We're setting up a 2700 here to test with, so that will help.

> It's not done and over with virt_to_bus() etc.
>
> What we basically got here is a PCI configuration and
> portability issue.
>
> On the MVME2100, e.g., the PCI host bridge grabs I/O resource
> 0x80000000
> - 0xFFFFFFFF.
>
> On the VMIC driver it requests an I/O memory ressource, and a
> region on
> the I/O memory is awarded.
>
> In order to request a region being mapped by the PCI host bridge, one
> would have to request a region of the PCI host bridge
> resource, not the
> I/O resource.

Can the pci_lo_bound and pci_hi_bound module parameter be used to
limit the range of memory resources requested to those available to
the PCI bridge that the Universe chip lives behind.

>
> As far as I can deduce from looking at kernel/resource.c
> allocate_resource(), find_resource() and __request_resource() have no
> recursion, so one cannot request an appropriate region from the
> iomem_resource.
>
> I guess to do it portably PCI functions may be needed, though
> I'm still
> looking at it.
>
>  From my current knowledge, the driver may have 3 issues:
> 1) How to request a "safe" range of PCI addresses.

The pci_lo_bound and pci_hi_bound module parameters may help.

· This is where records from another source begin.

(* ===== verification/FsInit.v ===== *)
(** fs/fs.c: [filesys_init].

    The state is that of the disks (Disks.v) and that of the file system
    (Fs.v), which works on one disk at a time: [on_hd] lets it work on the
    contents of a drive, with the heap, and puts both back.  What the driver
    does with the commands in between is the subject of Ide.v. *)

From S2P Require Import Prelude Bitmap Bytes CString Interrupt Irq Thread Sync Ide Layout Inode InodeSpec File Dir Path Fs FileSpec FormatSpec Disks.

Open Scope Z_scope.

Record fsinit {H : Type} := FsInit { i_disks : disks H; i_fs : fs H; cur_part : option part_id }.
Global Arguments fsinit : clear implicits.

Definition set_drives (x : list disk) (i : ide) : ide :=
  let a := dev i in
  Ide (ch i) (Ata (hw_base a) (r_cnt a) (r_lba_l a) (r_lba_m a) (r_lba_h a) (r_dev a) x (idents a) (mode a) (irq a) (busy a) (delays a))
    (ide_me i) (slept i).

Section fs_init.
Context {H : Type} `{Heap H} (pad : part_id -> bytes).
Implicit Types s : fsinit H.

Definition put_idisks (x : disks H) s : fsinit H := FsInit _ x (i_fs s) (cur_part s).
Definition put_ifs (x : fs H) s : fsinit H := FsInit _ (i_disks s) x (cur_part s).
Definition put_icur (x : option part_id) s : fsinit H := FsInit _ (i_disks s) (i_fs s) x.

(** The contents of a drive, and the state with other ones. *)
Definition drive_of (hd : hd_id) (ds : disks H) : option disk := i ← znth (chans ds) (fst hd); znth (drives (dev i)) (snd hd).
Definition set_drive (hd : hd_id) (d : disk) (ds : disks H) : disks H :=
  match znth (chans ds) (fst hd) with
  | Some i => put_chans (zupd (chans ds) (fst hd) (set_drives (zupd (drives (dev i)) (snd hd) d) i)) ds
  | None => ds
  end.

Definition on_hd {A} (hd : hd_id) (m : M (fs H) A) : M (fsinit H) A := λ s,
  match drive_of hd (i_disks s) with
  | Some d =>
      r ← m (set_dsk d (set_heap (d_heap (i_disks s)) (i_fs s)));
      let f := snd r in
      Ok (fst r, put_ifs f (put_idisks (put_dheap (heap f) (set_drive hd (dsk f) (i_disks s))) s))
  | None => Fault
  end.
Definition i_printk (msg : string) : M (fsinit H) unit := zoom i_fs put_ifs (printk msg).

(** One partition of the table: is there a file system on it? *)
Definition check_part (hd : hd_id) (part_idx : Z) : M (fsinit H) unit :=
  part ← gets (λ s, slot_at (i_disks s) (hd, part_idx));
  if negb (ps_cnt part =? 0) then
    sb_buf ← on_hd hd (ide_rd (u32 (ps_start part + 1)) 1);
    if word_at sb_buf 0 =? FS_MAGIC then i_printk "has filesystem"
    else
      i_printk "formatting";;
      on_hd hd (partition_format (ps_start part) (ps_cnt part) (pad (hd, part_idx)))
  else mret tt.

(** [while (part_idx < 12)]; the next disk goes on with the same [part_idx]. *)
Fixpoint check_parts (n : nat) (hd : hd_id) (part_idx : Z) : M (fsinit H) Z :=
  match n with
  | O => λ _, NoFuel
  | S n => if part_idx <? 12 then check_part hd part_idx;; check_parts n hd (u8 (part_idx + 1)) else mret part_idx
  end.

(** Device 0, the one with the kernel, is skipped. *)
Fixpoint check_channels (n : nat) (channel_no part_idx : Z) : M (fsinit H) unit :=
  match n with
  | O => mret tt
  | S n => part_idx ← check_parts 13 (channel_no, 1) part_idx; check_channels n (u8 (channel_no + 1)) part_idx
  end.

Definition default_part : bytes := bs "sdb1".

(** [mount_partition] with its test of the name. *)
Definition mount_elem (p : part_id) : M (fsinit H) bool :=
  part ← gets (λ s, slot_at (i_disks s) p);
  c ← lift (strcmp (ps_name part) default_part);
  if negb (c =? 0) then mret false
  else
    modify (put_icur (Some p));;
    on_hd (fst p) (mount_partition (ps_start part) (ps_cnt part));;
    mret true.

Definition clear_files (n : nat) : M (fs H) unit :=
  modify (λ f, set_files (imap (λ i e, if decide (i < n)%nat then File (fd_pos e) (fd_flag e) 0 else e) (file_table f)) f).

Definition filesys_init : M (fsinit H) unit :=
  sb_buf ← zoom i_disks put_idisks (d_malloc SECTOR_SIZE);
  (if sb_buf =? 0 then λ _, Panic "alloc memory failed!" else mret tt);;
  i_printk "searching filesystem......";;
  n ← gets (λ s, channel_cnt (i_disks s));
  check_channels (Z.to_nat n) 0 0;;
  zoom i_disks put_idisks (d_free sb_buf);;
  l ← gets (λ s, partition_list (i_disks s));
  traverse mount_elem l;;
  p ← gets cur_part;
  match p with
  | Some p => on_hd (fst p) (open_root_dir;; clear_files (Z.to_nat MAX_FILE_OPEN))
  | None => λ _, Fault
  end.
End fs_init.

(** ** Starting with one partitioned disk *)

Section boot.
Context {H : Type} `{HeapLaws H} (pad : part_id -> bytes) (st cnt : Z).
Context (Hst : 0 <= st) (Hcnt : 620 <= cnt) (Hend : st + cnt <= max_lba).
Context (Hmalloc : forall kern sz (h : H), fst (h_malloc kern sz h) <> 0) (Hroom : forall (h : H) n, h_room h n).
Context (Hpad : forall p, zlen (pad p) = 460 /\ Forall is_byte (pad p)).
Abbreviation hd := (0, 1).
Abbreviation B := (fmt_sects cnt).
Implicit Types (s : fsinit H) (f : fs H) (d : disk).

(** The second disk of the first channel holds [d]; its first partition,
    "sdb1", is the only one. *)
Record one_part d s : Prop := {
  op_drive : drive_of hd (i_disks s) = Some d;
  op_slot : slots (i_disks s) !! (hd, 0) = Some (Slot st cnt [115; 100; 98; 49; 0; 0; 0; 0]);
  op_others : forall k, k <> 0 -> slots (i_disks s) !! (hd, k) = None;
  op_list : partition_list (i_disks s) = [(hd, 0)] /\ channel_cnt (i_disks s) = 1
}.

Lemma drive_set d d' ds : drive_of hd ds = Some d -> drive_of hd (@set_drive H hd d' ds) = Some d'.
Proof.
  unfold drive_of, set_drive. cbn [fst snd]. intros (i & Hi & Hd)%bind_Some. rewrite Hi. cbn [chans put_chans].
  rewrite znth_upd_eq by (by apply znth_lt in Hi). cbn. rewrite znth_upd_eq by (by apply znth_lt in Hd). done.
Qed.
Lemma drive_set_same (d : disk) (ds : disks H) : drive_of hd ds = Some d -> set_drive hd d ds = ds.
Proof.
  unfold drive_of, set_drive. cbn [fst snd]. intros (i & Hi & Hd)%bind_Some. rewrite Hi.
  assert (E : forall A (l : list A) k x, znth l k = Some x -> zupd l k x = l).
  { intros A l k x. unfold znth, zupd. destruct (k <? 0); [done|]. apply list_insert_id. }
  rewrite (E _ _ _ _ Hd). unfold set_drives. destruct i as [c [] m sl]. cbn. rewrite (E _ _ _ _ Hi). by destruct ds.
Qed.

(** What a step of the file system on that disk does. *)
Lemma wp_on_hd {A} (m : M (fs H) A) (Q : A -> fsinit H -> Prop) s d : one_part d s ->
  wp m (λ a f, forall s', i_fs s' = f -> d_heap (i_disks s') = heap f -> cur_part s' = cur_part s -> one_part (dsk f) s' -> Q a s')
    (set_dsk d (set_heap (d_heap (i_disks s)) (i_fs s))) -> wp (on_hd hd m) Q s.
Proof.
  intros [Hd Hs Ho Hl] Hm. unfold on_hd, wp in *. rewrite Hd. destruct (m _) as [[a f]| | | |]; try done. cbn. apply Hm; [done..|].
  assert (E : forall x, slots (set_drive hd x (i_disks s)) = slots (i_disks s) /\ partition_list (set_drive hd x (i_disks s)) = partition_list (i_disks s) /\
    channel_cnt (set_drive hd x (i_disks s)) = channel_cnt (i_disks s)) by (intros x; unfold set_drive; by destruct (znth _ _)).
  destruct (E (dsk f)) as (E1 & E2 & E3). split; cbn [i_disks put_ifs put_idisks].
  - rewrite <- (drive_set d (dsk f) _ Hd). done.
  - cbn. by rewrite E1.
  - intros k Hk. cbn. rewrite E1. by apply Ho.
  - cbn. by rewrite E2, E3.
Qed.

(** A disk that is blank at the superblock, or has a file system. *)
Definition bootable d : Prop := disk_wf d /\ (forall l, st <= l < st + cnt -> is_Some (d !! l)) /\
  exists b, d !! (st + 1) = Some b /\ (word_at b 0 = FS_MAGIC -> exists x y, volume st cnt d x y).

(** The disk after the check: formatted if it was blank, else as it was. *)
Definition checked d d' : Prop := exists b x y, d !! (st + 1) = Some b /\ volume st cnt d' x y /\
  (word_at b 0 = FS_MAGIC -> d' = d) /\ (word_at b 0 <> FS_MAGIC -> formatted st cnt d d').

Definition live_same s s' : Prop := forall x, h_live (d_heap (i_disks s')) x <-> h_live (d_heap (i_disks s)) x.

Lemma check_part_ok s d : one_part d s -> bootable d ->
  wp (check_part pad hd 0) (λ _ s', exists d', one_part d' s' /\ checked d d' /\ dom d' = dom d /\ live_same s s') s.
Proof.
  intros Ho (Hwf & Hs & b & Hb & Hv). change max_lba with 163839 in Hend. unfold check_part. apply wp_bind, wp_gets. unfold slot_at.
  rewrite (op_slot _ _ Ho). cbn [from_option id ps_cnt ps_start]. rewrite (proj2 (Z.eqb_neq cnt 0)) by lia. cbn [negb].
  rewrite (u32_small (st + 1)) by lia. apply wp_bind, (wp_on_hd _ _ _ d Ho).
  assert (Hrd : disk_read d (st + 1) 1 = Ok b).
  { unfold disk_read, ASSERT. rewrite (proj2 (Z.leb_le (st + 1) max_lba)) by (change max_lba with 163839; lia). change (0 <? 1) with true.
    change ((1 - 1) / 256 * 256) with 0. rewrite Z.add_0_r, (proj2 (Z.leb_le (st + 1) max_lba)) by (change max_lba with 163839; lia).
    cbn [mbind res_bind]. change (Z.to_nat 1) with 1%nat. cbn [sectors]. rewrite Hb. cbn. by rewrite app_nil_r. }
  eapply wp_ide_rd; [exact Hrd|]. intros s1 _ Hh1 Hc1 Ho1. change (d_heap (i_disks s1) = d_heap (i_disks s)) in Hh1. cbn [dsk set_dsk set_heap] in Ho1. destruct (Z.eqb_spec (word_at b 0) FS_MAGIC) as [E|E].
  - apply wp_modify. exists d. split; [by destruct Ho1|]. split; [|split; [done|intros z; cbn; by rewrite Hh1]]. destruct (Hv E) as (x & y & Hvol).
    exists b, x, y. split; [done|]. split; [done|]. split; [done|]. intros Hn. by destruct Hn.
  - apply wp_bind, wp_modify. destruct (Hpad (hd, 0)) as [Hp1 Hp2].
    match goal with |- wp _ _ ?t => assert (Ho2 : one_part d t) by (by destruct Ho1) end. apply (wp_on_hd _ _ _ d Ho2).
    eapply wp_mono; [match goal with |- wp _ _ ?u => apply (format_ok st cnt Hst Hcnt Hend Hmalloc u _ Hwf Hs Hp1 Hp2) end|].
    intros _ f (d' & h & lg & -> & Hfm & Hlive) s3 _ Hh3 Hc3 Ho3. cbn [dsk set_dsk set_heap set_klog] in Ho3, Hfm. exists d'.
    split; [exact Ho3|]. split; [|split; [apply Hfm|intros z; rewrite Hh3; cbn; rewrite Hlive; cbn; by rewrite Hh1]]. eexists b, _, _. split; [done|]. split; [by eapply formatted_volume|]. by split.
Qed.

Lemma check_none s d k : one_part d s -> k <> 0 -> check_part pad hd k s = Ok (tt, s).
Proof. intros Ho Hk. unfold check_part, mbind, M_bind, gets, slot_at. by rewrite (op_others _ _ Ho k Hk). Qed.

Lemma check_rest n : forall s d k, one_part d s -> 1 <= k <= 12 -> 12 - k < Z.of_nat n -> check_parts pad n hd k s = Ok (12, s).
Proof.
  induction n as [|n IH]; intros s d k Ho Hk Hn; [lia|]. cbn [check_parts]. destruct (Z.ltb_spec k 12) as [Hlt|Hge].
  - unfold mbind at 1, M_bind at 1. rewrite (check_none s d k Ho) by lia. rewrite u8_small by lia. apply (IH s d); [done|lia|lia].
  - by replace k with 12 by lia.
Qed.

Lemma check_ok s d : one_part d s -> bootable d ->
  wp (check_channels pad (Z.to_nat 1) 0 0) (λ _ s', exists d', one_part d' s' /\ checked d d' /\ dom d' = dom d /\ live_same s s') s.
Proof.
  intros Ho Hb. change (Z.to_nat 1) with 1%nat. cbn [check_channels check_parts]. change (0 <? 12) with true. cbv iota.
  apply wp_bind, wp_bind. eapply wp_mono; [by apply (check_part_ok s d)|]. intros _ s' (d' & Ho' & Hc). change (u8 (0 + 1)) with 1.
  fold (check_parts pad 12 hd 1). unfold wp. rewrite (check_rest 12 s' d' 1 Ho') by lia. by exists d'.
Qed.

Lemma volume_geom f x y : volume st cnt (dsk f) x y -> part f = volume_part st cnt x y ->
  (forall l, st <= l < st + cnt -> is_Some (dsk f !! l)) -> table_geom f.
Proof.
  intros Hv Hp Hs. pose proof (fmt_bounds st cnt Hst Hcnt Hend) as Hb. change max_lba with 163839 in Hend.
  assert (E : TL f = st + 3 + B) by (unfold TL; by rewrite Hp). split; rewrite ?E.
  - apply Hv.
  - change max_lba with 163839. lia.
  - rewrite Hp. cbn. lia.
  - intros l Hl. apply Hs. lia.
Qed.

(** The disk with the file system, [d'], is mounted and its root open. *)
Record booted d' s : Prop := {
  bo_drive : drive_of hd (i_disks s) = Some d';
  bo_cur : cur_part s = Some (hd, 0);
  bo_part : exists x y, volume st cnt d' x y /\ part (i_fs s) = volume_part st cnt x y;
  bo_dsk : dsk (i_fs s) = d';
  bo_root : exists a, a <> 0 /\ open_inodes (i_fs s) = [a] /\ dirs (i_fs s) !! ROOT_DIR = Some (Dir a 0 (zeros 512)) /\
    inodes (i_fs s) !! a = Some (set_open_cnts 1 (disk_inode d' (st + 3 + B) 0));
  bo_files : forall i e, file_table (i_fs s) !! i = Some e -> (i < 32)%nat -> fd_inode e = 0
}.

Lemma mount_default_ok s d x y : one_part d s -> volume st cnt d x y ->
  wp (traverse mount_elem [(hd, 0)]) (λ _ s', one_part d s' /\ cur_part s' = Some (hd, 0) /\
    part (i_fs s') = volume_part st cnt x y /\ open_inodes (i_fs s') = []) s.
Proof.
  intros Ho Hv. cbn [traverse]. apply wp_bind. unfold mount_elem. apply wp_bind, wp_gets. unfold slot_at. rewrite (op_slot _ _ Ho).
  cbn [from_option id ps_name ps_start ps_cnt]. apply wp_bind. eapply wp_lift; [vm_compute; reflexivity|].
  change (negb (0 =? 0)) with false. cbv iota. apply wp_bind, wp_modify. cbn [fst].
  assert (Ho1 : one_part d (put_icur (Some (hd, 0)) s)) by (by destruct Ho). apply wp_bind, (wp_on_hd _ _ _ d Ho1).
  eapply wp_mono; [match goal with |- wp _ _ ?u => apply (mount_ok st cnt Hst Hcnt Hend Hmalloc u x y Hv) end|].
  intros _ f (h & lg & ->) s1 Hf _ Hc Ho2. cbn [dsk set_dsk set_heap set_klog set_open set_part] in Ho2.
  apply wp_ret. cbv iota. apply wp_ret. split; [exact Ho2|]. rewrite Hf, Hc. done.
Qed.

Lemma open_root_ok s d x y : one_part d s -> volume st cnt d x y -> (forall l, st <= l < st + cnt -> is_Some (d !! l)) ->
  cur_part s = Some (hd, 0) -> part (i_fs s) = volume_part st cnt x y -> open_inodes (i_fs s) = [] ->
  wp (on_hd hd (open_root_dir;; clear_files (Z.to_nat MAX_FILE_OPEN))) (λ _ s', booted d s') s.
Proof.
  intros Ho Hv Hs Hc Hp Hop. apply (wp_on_hd _ _ _ d Ho). unfold open_root_dir. apply wp_bind, wp_bind, wp_gets, wp_bind.
  set (f := set_dsk d _). assert (Hg : table_geom f) by (by apply (volume_geom f x y)).
  assert (Er : root_inode_no (sb (part f)) = 0) by (change (part f) with (part (i_fs s)); by rewrite Hp). rewrite Er.
  eapply wp_mono; [apply (inode_open_new f 0 Hg ltac:(lia)); [change (open_inodes f) with (open_inodes (i_fs s)); by rewrite Hop|apply Hroom]|].
  intros a f1 (Hsv & Ha & _ & Hi & Ho1 & _). apply wp_modify. unfold clear_files. apply wp_modify. intros s1 Hf1 _ Hc1 Hone.
  cbn [dsk set_files set_dirs] in Hone. destruct Hsv as (E1 & E2 & _ & E4 & _). change (dsk f) with d in E1. rewrite E1 in Hone.
  assert (Et : TL f = st + 3 + B) by (unfold TL; change (part f) with (part (i_fs s)); by rewrite Hp).
  split; rewrite ?Hf1; cbn [dsk part open_inodes inodes dirs file_table set_files set_dirs].
  - apply Hone.
  - by rewrite Hc1.
  - exists x, y. split; [exact Hv|]. by rewrite E2.
  - exact E1.
  - exists a. split; [exact Ha|]. split; [rewrite Ho1; change (open_inodes f) with (open_inodes (i_fs s)); by rewrite Hop|].
    split; [apply lookup_insert_eq|]. rewrite Hi, lookup_insert_eq, Et. done.
  - intros i e. rewrite list_lookup_imap. intros (e0 & _ & He)%fmap_Some Hlt. cbn in He. rewrite decide_True in He by exact Hlt. by rewrite He.
Qed.
End boot.


(** The example disk of zeros, with sectors 1 to 700 as its partition. *)
Definition demo_start : fsinit (gset Z) :=
  FsInit _ (Disks _ [Ide (Channel 0x1f0 0x2e lock_init false (sema_init 0)) (Ata 0x1f0 0 0 0 0 0 [∅; demo_dsk] [] ModeIdle false 0 []) 0xc009e000 0]
    ∅ 1 ∅ {[(0, 1, 0) := Slot 1 700 [115; 100; 98; 49; 0; 0; 0; 0]]} [(0, 1, 0)] 0 0 0 (exception_init 7) ∅ []) demo_fs None.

> 2) How to map those PCI addresses safely to virtual (kernel) and bus
> (PCI device) addresses.
> 3) Using the safer readb/readw ... etc. calls, or stuff like
> memcpy_io
> to portably access the VME bus, perhaps in read() and write()
> implementations, perhaps deprecating the not-so-portable
> dereferencing
> of a pointer.

Issue 3 gets confusing, (as endian issues always do). On VMIC hardware,
there is custom byte swapping hardware to deal with the big-endian VMEbus
to little-endian PCI bus. The Universe chip also has some internal byte
swapping hardware. I not sure that the read[bwl]/write[bwl] calls
would do the correct thing considering the existing byte swapping hardware.
(I'm not sure it would do the wrong thing either :-/)

> 1) and 2) are non-issues on the x86, because of the PCI and memory
> layout. So all these 3 issues are about portability.
>
> I'm looking into this, starting with 2) currently.
>
> Maybe the driver would be easier to port and maintain, if the
> universe
> gets treated like a "proper" PCI device right from the start. I'm not
> experienced enough to say something about that right now.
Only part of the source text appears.